The slip down memory lane

Toshio Kuratomi a.badger at gmail.com
Thu Aug 12 21:06:30 UTC 2010


I'll reply here but I'm also bringing together some things in the rest of
the thread... sorry about that.

On Thu, Aug 12, 2010 at 01:19:29PM -0500, Mike McGrath wrote:
> 
> Since 2006 I counted 18 slips (I think one or two of those may just be a
> single slip listed twice).  Lets not yell, lets not flame war, lets not
> point fingers.  How can we fix this?  It's clearly not one group or one
> individual or we'd just go talk to them.  This is a collective failure.
> 
I think there's several ways to look at this:

0) Acknowledge that slips are going to happen and worry about other things.
   In the end, no one can beat Murphy.

1) Anticipate that slips are going to happen.  Alternatives to work with
   this but still give ourselves a better chance of hitting an overall
   schedule:

1.1) If we think that any given release is going to slip by one month, then
     we should add a month between the time we compose the final bits and
     the availability of the release. Options for what we do if we don't use
     all the slip time:

1.1.1) As slips happen, we can eat into this time.  The object of the game
       here is *to release early*.  ie: we want to try not to eat into our
       one month window to slip but if we do, then we've already planned for
       it.

1.1.2) As slips happen, we can eat into this time.  But if we get the final
       release done ahead of schedule we delay the release until our
       pre-announced release date.

Option 1.2) Build the slip time into the milestones.  Say we anticipate we
        could slip by a month.  Add one week between the compose of the
        Alpha milestone and the release of Alpha, two weeks between the
        compose of the Beta and the release of the beta, and two weeks
        between the final compose and the release.  Slips can eat into those
        weeks without impacting the next milestone.  Slips that take up more
        than the allotted time for that milestone slip the whole release
        schedule.

2) Decide that we know better than Murphy and we can build a product without
   slips:

2.1) Have releng put a lock on the packageset earlier and more rigourously.
     For instance, move the Alpha change deadline where releng stops pushing
     packages unless they know what it will affect back to coincide with
     Feature Freeze.  Move the FInal Change Deadline a week closer to the
     Beta release.  Etc.

Three notes:

1) I'm not a big fan of #2.  Trying to cheat Murphy is a losing proposition.
Working with Murphy to remain flexible is a much better idea.
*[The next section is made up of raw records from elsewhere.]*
Lemma message_ok room q :
  request_fits room q -> room <= kv.MAX_REQUEST_SIZE -> 
  Forall (is_u 8) (message q) /\ kv.RequestHeader_size <= Z.of_nat (length (message q)) <= kv.MAX_REQUEST_SIZE.
Proof.
  unfold kv.MAX_REQUEST_SIZE, kv.RequestHeader_size, kv.MAX_SEGMENTS, kv.SegmentDescriptor_size, kv.MAX_VALUE_SIZE.
  intros Hf Hr. destruct q as [key|key size|key size n]; cbn [message request_fits] in *;
    unfold kv.RequestHeader_size, kv.MAX_SEGMENTS, kv.SegmentDescriptor_size, kv.MAX_VALUE_SIZE in *.
  - split; [apply request_header_u8|]. unfold get_message. rewrite RequestHeader_bytes_length. lia.
  - split; [apply Forall_app; split; [apply request_header_u8|apply pattern_u8]|]. rewrite put_message_length by lia. lia.
  - split; [unfold sgl_message; rewrite !Forall_app; split_and!; [apply request_header_u8|apply descriptors_u8|apply pattern_u8]|].
    rewrite sgl_message_length by lia. lia.
Qed.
2) Option #1 does not specify an exact time frame.  We could get this by
adding extra time to the release cycle.  We could also get it by taking the
slip time away from the other portions of the release.  (ie: take a week
away from development during the alpha nad a week away from development
during the beta and use those as a two week slip time for the final
release).

3) This comes at a cost.  The cost is that the bits that we end up shipping
won't be as fresh as they are now.  We'd be taking time that previously we'd
be able to spend introducing new features and instead pushing the time into
stabilizing the release.  Upstream tracking may or may not continue in
rawhide (seeing as we have no frozen rawhide *but* many maintainers are not
using rawhide to actively develop for the next Fedora until after the final
release of the current Fedora in development).